The interior is gothic, modeled after the Abbey Church of St. Denis. There's a mix of domestic materials, such as the Tennessee marble floors, and materials brought over from 'the old world' (Italian marble and German wood, etc.)

Wood carving was my first love, before stone. There is a profusion of fantastic wood work - all in excellent condition.

Around the walls are 14 mosaics in porcelain and mother-of-pearl with imported marble frames. Pictures cannot capture the subtlety and masterful rendering in these mosaics. It's about this time that I'm going into sensory overload. It can't all be grasped in one short visit.

Looking up, there are hundreds of square feet of intense stained glass works. The whole experience is overwhelming! Good call, Tom - much better than my choice for Ft. Ancient the day before.

As a way of clearing our 'mental palate', Tom took us down to the waterfront. He pointed out that they are installing a Christo wrapping of an old Cincinnati bridge (just kidding).

We were mobbed by the resident flock of Canadian Geese and Mallard Ducks, who relieved us of our extra pringles. That reminded us that it was time for our first snack of the day (it being 2 p.m.). Our 'breakfast of champions' was 3 pounds of hickory smoked beef brisket and a bunch of sides. You can do that kind of thing at least once a year. Happy Birthday, Tom. (all photos by Meg White)

Saturday, June 19, 2010

Ft. Ancient

Tom Mitts invited us up to his house in Newport to celebrate our birthdays, which are 1 day apart. As a day time activity, we decided to visit Ft. Ancient, which is a complex indian earthworks located a few miles north east of Cincinnati. (most photos on this posting by Meg White).

Upon arrival, everyone's attention was caught by feathered shafts sticking up out of a trash can out in front of the museum.

Instantly, I realized that they were atl-atls. There was a stream of visitors who were giving it a try - once it was explained how it worked.

Meg (in her White stripes T shirt) knew how to handle an atl-atl. We have a friend, George Nall, who makes them and had brought some out to our studio for us to try. (photo Tom Mitts)

It was all new to my friend Tom. "Like this?"

"No...like this."

There was a sign next to the museum that said "Stone Circle trail". That appealed to my celtic nature, so we set off to see the stone circles. We had trouble finding them. The sign to the right of the picture said that there were 3 stone circles a few feet to the south east. We're not looking for the stone circles in the tree tops. We're trying to figure out from the sun which way was south east.

"This...is a stone circle?" I was expecting...I dunno...maybe a circle...of stones. Not a thin rock pile almost completely obscured by forest debris.

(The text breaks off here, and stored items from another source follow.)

(** * ovaloid: a shallow embedding of the validator compiler of [src/index.ts]

    The development follows the source file top to bottom: the value
    universe the checks run on, [Result] and [VError], the path helpers,
    one compiler per validator kind, the chain compiler and [compile].

    Conventions.
    - A JavaScript exception is explicit: a check returns a [Completion],
      compilation returns a [Comp].
    - [throw new Error(printError(path, msg, details))] is modelled by the
      triple it renders, [AuthoringError path msg details]; the printer
      itself ([printError], [printPath], [printValue]) is modelled apart,
      on errors and values.
    - The recursion [compile -> compileStep -> compileObject -> compile] is
      tied by open recursion: every compiler takes the function to call
      where the source calls [compile], and [compile] closes the knot. *)

From Stdlib Require Import List String Ascii ZArith QArith Lia Bool Arith DecimalString DecimalNat.
Import ListNotations.

Close Scope Q_scope.
Open Scope string_scope.
Open Scope list_scope.

Set Implicit Arguments.
Set Warnings "-register-all".

(* ------------------------------------------------------------------ *)
(** ** JavaScript values *)

(** A JS number: the finite doubles are read as rationals (the checks only
    compare them and test them for integrality), and the two zeros are one
    value, which no operation of the source tells apart. *)
Inductive JsNumber :=
| NaN
| PosInfinity
| NegInfinity
| Finite (q : Q).

Definition ofNat (n : nat) : JsNumber := Finite (Z.of_nat n # 1).

Definition isNaN (n : JsNumber) : bool :=
  match n with NaN => true | _ => false end.

(** [a <= b] and [a < b] on numbers; every comparison with NaN is false. *)
Definition num_le (a b : JsNumber) : bool :=
  match a, b with
  | NaN, _ | _, NaN => false
  | NegInfinity, _ => true
  | _, PosInfinity => true
  | PosInfinity, _ => false
  | _, NegInfinity => false
  | Finite x, Finite y => Qle_bool x y
  end.

Definition num_lt (a b : JsNumber) : bool :=
  match a, b with
  | NaN, _ | _, NaN => false
  | PosInfinity, _ => false
  | _, NegInfinity => false
  | NegInfinity, _ => true
  | _, PosInfinity => true
  | Finite x, Finite y => negb (Qle_bool y x)
  end.

(** [a === b] on numbers. *)
Definition num_eq (a b : JsNumber) : bool :=
  match a, b with
  | PosInfinity, PosInfinity => true
  | NegInfinity, NegInfinity => true
  | Finite x, Finite y => Qeq_bool x y
  | _, _ => false
  end.

(** [Number.isInteger]. *)
Definition isInteger (n : JsNumber) : bool :=
  match n with
  | Finite q => (Qnum q mod Zpos (Qden q) =? 0)%Z
  | _ => false
  end.

Definition MAX_SAFE_INTEGER : JsNumber := Finite (9007199254740991 # 1).
Definition MIN_SAFE_INTEGER : JsNumber := Finite ((-9007199254740991) # 1).

(** The values a check is applied to: the deserialised, JSON-like values
    together with [undefined] and the functions that reading a property
    through the prototype chain can return. A string is the sequence of its
    code units, each of them below 256 here. An object is the list of its
    own enumerable properties in the order the runtime enumerates them;
    what its prototype chain holds is read through [protoGet] below. A
    function is identified by a name and has no enumerable property. *)
Inductive Value :=
| VUndefined
| VNull
| VBool (b : bool)
| VNum (n : JsNumber)
| VStr (s : string)
| VArr (items : list Value)
| VObj (props : list (string * Value))
| VFunction (name : string).

Definition typeof (v : Value) : string :=
  match v with
  | VUndefined => "undefined"
  | VBool _ => "boolean"
  | VNum _ => "number"
  | VStr _ => "string"
  | VNull | VArr _ | VObj _ => "object"
  | VFunction _ => "function"
  end.

Definition isArray (v : Value) : bool :=
  match v with VArr _ => true | _ => false end.

(** [x == null]. *)
Definition isNullish (v : Value) : bool :=
  match v with VUndefined | VNull => true | _ => false end.

(** [x === y] between a value and a number. *)
Definition strictEqNum (v : Value) (n : JsNumber) : bool :=
  match v with VNum m => num_eq m n | _ => false end.

(** The equality of [Array.prototype.includes] (SameValueZero) on primitive
    values. Arrays and objects are compared by reference in JavaScript; a
    value reaching a check is never the same reference as an option of the
    schema, hence [false]. A function is the same reference as the function
    of the same name. *)
Definition sameValueZero (x y : Value) : bool :=
  match x, y with
  | VUndefined, VUndefined => true
  | VNull, VNull => true
  | VBool a, VBool b => Bool.eqb a b
  | VNum a, VNum b => (isNaN a && isNaN b) || num_eq a b
  | VStr a, VStr b => (a =? b)
  | VFunction a, VFunction b => (a =? b)
  | _, _ => false
  end.

Definition includes (xs : list Value) (x : Value) : bool :=
  existsb (fun o => sameValueZero o x) xs.

(** [keys.includes(k)] on strings. *)
Definition includesKey (ks : list string) (k : string) : bool :=
  existsb (fun o => o =? k) ks.

(** An error object, as thrown by the runtime or by caller-supplied code. *)
Record JsError := mkJsError { ename : string; emessage : string }.

Definition TypeError (msg : string) : JsError := mkJsError "TypeError" msg.
Lemma challenged_bid_is_placed_once_verified_witness :
  let place :=
    views.place_bid Scenario.cfg Scenario.now None Scenario.alice views.POST
                    (Some (UGX 550000)) 10 Scenario.no_session Scenario.bidding_war in
  let verify :=
    verification.verify_captcha
      Scenario.cfg (Scenario.now + timedelta_seconds 40) None Scenario.alice
      views.POST (Some "k1"%string) (Some "XKCD"%string) 10
      (views.session (fst place)) {[ "k1"%string := "xkcd"%string ]} (snd place) in
  exists amount winning row,
    Some (UGX 550000) = Some amount
    /\ verification.response (fst (fst verify))
       = verification.redirect_item_detail
           [(views.success, verification.Verification_successful amount)]
    /\ verification.session (fst (fst verify)) = forget 10 Scenario.no_session
    /\ snd (fst verify) = delete "k1"%string {[ "k1"%string := "xkcd"%string ]}
    /\ bids (snd verify) !! bid_seq (snd place)
       = Some (Bid.mk 10 (User.id Scenario.alice) amount
                      (Scenario.now + timedelta_seconds 40) winning "web")
    /\ items (snd verify) !! 10 = Some row
    /\ amount <= Item.current_price row.
Proof.
  apply (challenged_bid_is_placed_once_verified
           Scenario.cfg Scenario.now (Scenario.now + timedelta_seconds 40) None None
           Scenario.alice views.POST (Some (UGX 550000)) 10 Scenario.no_session
           Scenario.bidding_war "k1"%string "XKCD"%string
           {[ "k1"%string := "xkcd"%string ]}).
  - vm_compute. congruence.
  - discriminate.
  - discriminate.
  - vm_compute. reflexivity.
  - vm_compute. discriminate.
  - intros item Hitem. vm_compute in Hitem. injection Hitem as <-.
    vm_compute. reflexivity.
Defined.
(** A join, a deleted message, a message of a bot, a blank message, and a
    message that is forwarded. *)
Lemma C10_ignored_events_not_forwarded_witness :
  let run chatEvent :=
    MessageManager.handleMessageEvent Sample.nameAsUuid Sample.asciiLower
      Sample.runtime Sample.botClient chatEvent
      (Sample.metadataUnder `"group:a") 0 in
  (forall e, In e (run Sample.joined) -> MessageManager.touchesRuntime e = false)
  /\
  (forall e, In e (run (Sample.messageFrom (Some `"user") true `"hello")) ->
             MessageManager.touchesRuntime e = false) /\
  (forall e, In e (run (Sample.messageFrom (Some `"bot") false `"hello")) ->
             MessageManager.touchesRuntime e = false) /\
  (forall e, In e (run (Sample.messageFrom None false [32%N; 0%N; 10%N])) ->
             MessageManager.touchesRuntime e = false) /\
  exists memory callback,
    In (MessageManager.HandleMessage memory callback)
       (run (Sample.messageFrom (Some `"user") false `"hello")) /\
    text (content memory) = `"hello" /\
    MessageManager.cb_botClient callback = Sample.botClient.
Proof.
  intros run.
  pose proof (fun chatEvent =>
    C10_ignored_events_not_forwarded Sample.nameAsUuid Sample.asciiLower
      Sample.runtime Sample.botClient chatEvent
      (Sample.metadataUnder `"group:a") 0) as H.
  split; [|split; [|split; [|split]]].
  - apply (proj1 (H Sample.joined)). left. intros m. discriminate.
  - apply (proj1 (H (Sample.messageFrom (Some `"user") true `"hello"))).
    right. eexists. split; [reflexivity|]. left. reflexivity.
  - apply (proj1 (H (Sample.messageFrom (Some `"bot") false `"hello"))).
    right. eexists. split; [reflexivity|]. right. left. reflexivity.
  - apply (proj1 (H (Sample.messageFrom None false [32%N; 0%N; 10%N]))).
    right. eexists. split; [reflexivity|]. right. right. reflexivity.
  - apply (proj2 (H (Sample.messageFrom (Some `"user") false `"hello"))
             _ eq_refl); try reflexivity; vm_compute; discriminate.
Defined.

(** ** The identity mapper *)

Section IdentityFacts.
Import OpenChatIds.

(** A text without the hyphen-minus sign, followed by one and by any text,
    is read back in one way only. *)
Lemma split_at_hyphen (k1 k2 i1 i2 : Js.str) :
  ~ In 45%N k1 -> ~ In 45%N k2 ->
  k1 ++ 45%N :: i1 = k2 ++ 45%N :: i2 ->
  k1 = k2 /\ i1 = i2.
Proof.
  revert k2. induction k1 as [|x k1 IH]; intros [|y k2] H1 H2 E;
    cbn in E.
  - injection E as ->. now split.
  - injection E as <- _. exfalso. apply H2. now left.
  - injection E as -> _. exfalso. apply H1. now left.
  - injection E as -> E.
    destruct (IH k2) as [-> ->]; try assumption.
    + intros Hin. apply H1. now right.
    + intros Hin. apply H2. now right.
    + now split.
Qed.

Lemma roomName_injective (k1 k2 i1 i2 : Js.str) :
  ~ In 45%N k1 -> ~ In 45%N k2 ->
  roomName k1 i1 = roomName k2 i2 ->
  k1 = k2 /\ i1 = i2.
Proof.
  intros H1 H2 E. unfold roomName in E.
  apply app_inv_head in E.
  now apply split_at_hyphen.
Qed.

Lemma chatKindText_no_hyphen (k : ChatKind) : ~ In 45%N (chatKindText k).
Proof. destruct k; cbn; intuition discriminate. Qed.

Lemma chatKindText_injective (k1 k2 : ChatKind) :
  chatKindText k1 = chatKindText k2 -> k1 = k2.
Proof. destruct k1, k2; cbn; intros E; try reflexivity; discriminate. Qed.

(** C4, as the code has it. The three functions are functions of their
    arguments alone, so equal inputs give equal outputs.  For two unequal
    pairs of a chat kind without a hyphen-minus sign (as "direct", "group"
    and "channel" are) and an identifier, [makeRoomUuid] hashes two
    different names; hence, on the chat kinds of the metadata, two unequal
    pairs collide only where [uuidv5] itself sends two different names to
    one value. *)
Theorem C4_identity_mapper :
  forall uuidv5 : Js.str -> Js.str -> UUID,
    (forall k1 i1 k2 i2,
       k1 = k2 -> i1 = i2 ->
       makeRoomUuid uuidv5 k1 i1 = makeRoomUuid uuidv5 k2 i2) /\
    (forall i1 i2,
       i1 = i2 -> makeUserUuid uuidv5 i1 = makeUserUuid uuidv5 i2) /\
    (forall i1 i2,
       i1 = i2 -> makeMessageUuid uuidv5 i1 = makeMessageUuid uuidv5 i2) /\
    (forall k1 i1 k2 i2,
       ~ In 45%N k1 -> ~ In 45%N k2 ->
       (k1, i1) <> (k2, i2) ->
       roomName k1 i1 <> roomName k2 i2) /\
    (forall (k1 k2 : ChatKind) i1 i2,
       (k1, i1) <> (k2, i2) ->
       makeRoomUuid uuidv5 (chatKindText k1) i1 =
       makeRoomUuid uuidv5 (chatKindText k2) i2 ->
       exists name1 name2,
         name1 <> name2 /\
         uuidv5 name1 OPENCHAT_UUID_NAMESPACE =
         uuidv5 name2 OPENCHAT_UUID_NAMESPACE).
Proof.
  intros uuidv5.
  split; [intros k1 i1 k2 i2 -> ->; reflexivity|].
  split; [intros i1 i2 ->; reflexivity|].
  split; [intros i1 i2 ->; reflexivity|].
  split.
  - intros k1 i1 k2 i2 H1 H2 Hne E.
    apply roomName_injective in E as [-> ->]; try assumption.
    now apply Hne.
  - intros k1 k2 i1 i2 Hne E.
    exists (roomName (chatKindText k1) i1), (roomName (chatKindText k2) i2).
    split; [|exact E].
    intros En.
    apply roomName_injective in En as [Ek ->];
      try apply chatKindText_no_hyphen.
    apply chatKindText_injective in Ek. subst. now apply Hne.
Qed.

(** The rooms g1 and g2 of kind group. *)
Lemma C4_identity_mapper_witness :
  makeRoomUuid Sample.nameAsUuid `"group" `"g1" =
    makeRoomUuid Sample.nameAsUuid `"group" `"g1" /\
  roomName `"group" `"g1" <> roomName `"group" `"g2".
Proof.
  pose proof (C4_identity_mapper Sample.nameAsUuid) as (Hsame & _ & _ & Hnames & _).
  split.
  - apply Hsame; reflexivity.
  - apply Hnames; vm_compute; intuition discriminate.
Defined.
(* ===== verification/Execution.v ===== *)
(** * Running a contract (vm/v8vm/v8/sandbox.cc: RealExecute, Execution)

    [Execution] starts [RealExecute] on a second thread and polls the variables
    the two share until there is an error, a result, too much gas used or no
    time left. The model is a transition system that interleaves the thread's
    writes with the watchdog's reads, one C++ statement at a time; what V8 does
    inside a script (gas charges, the value or exception it ends with) is the
    thread's own nondeterminism, recorded as the actions of a run, and the
    theorems say what the returned tuple has to be for these actions.

    The code shares two [std::string]s and two [bool]s between the threads
    without synchronisation. The model reads and writes each of them in one
    step; what a torn read of a string would give is not modelled. *)

From Stdlib Require Import ZArith Lia.
From stdpp Require Import base strings list relations pretty.
From S2P Require Import Prelude.
Local Open Scope Z_scope.

Module Execution.

(** ** reportException *)

(** What the native code reads from a [TryCatch]. *)
Record Message := mkMessage {
  resource_name : option string;     (* [None]: undefined *)
  line_number : option Z;
  start_column : option Z;
  end_column : option Z;
  source_line : option string;
}.

Record TryCatch := mkTryCatch {
  caught_is_null : bool;             (* Exception()->IsNull() *)
  caught_text : string;              (* the exception as a string *)
  caught_message : option Message;
  caught_stack : option string;
}.

Definition endl : string := String (Ascii.ascii_of_nat 10) EmptyString.

Fixpoint repeat_string (n : nat) (s : string) : string :=
  match n with O => EmptyString | S n' => s +:+ repeat_string n' s end.

Definition show_int (z : Z) : string := pretty z.

(** The carets under columns [start .. end-1] of the source line. *)
Definition carets (start stop : Z) : string :=
  endl +:+ "  " +:+ repeat_string (Z.to_nat start) " "
  +:+ repeat_string (Z.to_nat (stop - start)) "^".

(** [return *str;] builds the [std::string] from a [char *]. *)
Definition v8ValueToStdString (utf8 : string) : string :=
  if Z.of_nat (String.length utf8) =? 0 then EmptyString else c_str utf8.

Definition report_location (m : Message) : string :=
  match resource_name m with
  | None => EmptyString
  | Some name =>
      endl +:+ "at " +:+ v8ValueToStdString name
      +:+ (match line_number m with Some l => ":" +:+ show_int l | None => "" end)
      +:+ (match start_column m with Some c => ":" +:+ show_int c | None => "" end)
      +:+ (match source_line m with Some l => endl +:+ "  " +:+ v8ValueToStdString l | None => "" end)
      +:+ (match start_column m, end_column m with
           | Some a, Some b => carets a b
           | _, _ => "" end)
  end.

Definition reportException (tc : TryCatch) : string :=
  match caught_is_null tc, caught_message tc with
  | true, _ | _, None => "Uncaught exception: "
  | false, Some m =>
      "Uncaught exception: " +:+ v8ValueToStdString (caught_text tc) +:+ report_location m
      +:+ (match caught_stack tc with
           | Some st => endl +:+ "Stack tree: " +:+ endl +:+ v8ValueToStdString st
           | None => "" end)
  end.

(** ** The shared variables and the execution thread *)

Definition resultMaxLength : Z := 65536.

Record Shared := mkShared {
  result : string;
  error : string;
  isJson : bool;
  isDone : bool;
  gas : Z;             (* sbx->gasUsed *)
  terminating : bool;  (* isolate->TerminateExecution() was called *)
}.

Definition set_result v s := mkShared v (error s) (isJson s) (isDone s) (gas s) (terminating s).
Definition set_error v s := mkShared (result s) v (isJson s) (isDone s) (gas s) (terminating s).
Definition set_isJson v s := mkShared (result s) (error s) v (isDone s) (gas s) (terminating s).
Definition set_isDone v s := mkShared (result s) (error s) (isJson s) v (gas s) (terminating s).
Definition set_gas v s := mkShared (result s) (error s) (isJson s) (isDone s) v (terminating s).
Definition set_terminating v s := mkShared (result s) (error s) (isJson s) (isDone s) (gas s) v.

Equally underwhelming, was my visit inside the Ft. Ancient Museum. As weird as this sounds, there were no Ft. Ancient culture artifacts in the Ft. Ancient museum (none that I saw, anyway). I would have guessed that they would have found all sorts of cool stuff at Ft. Ancient over the years, but if they did, it wasn't very well represented in the museum. I thought that I might see 'museum-quality' artifacts inside the museum (silly me). What I saw was mostly empty walls. There was a lot of signage and 'interpretive' displays with a smattering of low-end (common) artifacts with major condition problems (and poorly labeled). Anything that was cool was a replica, but that doesn't bother me, as you can get a lot of information looking at a good casting.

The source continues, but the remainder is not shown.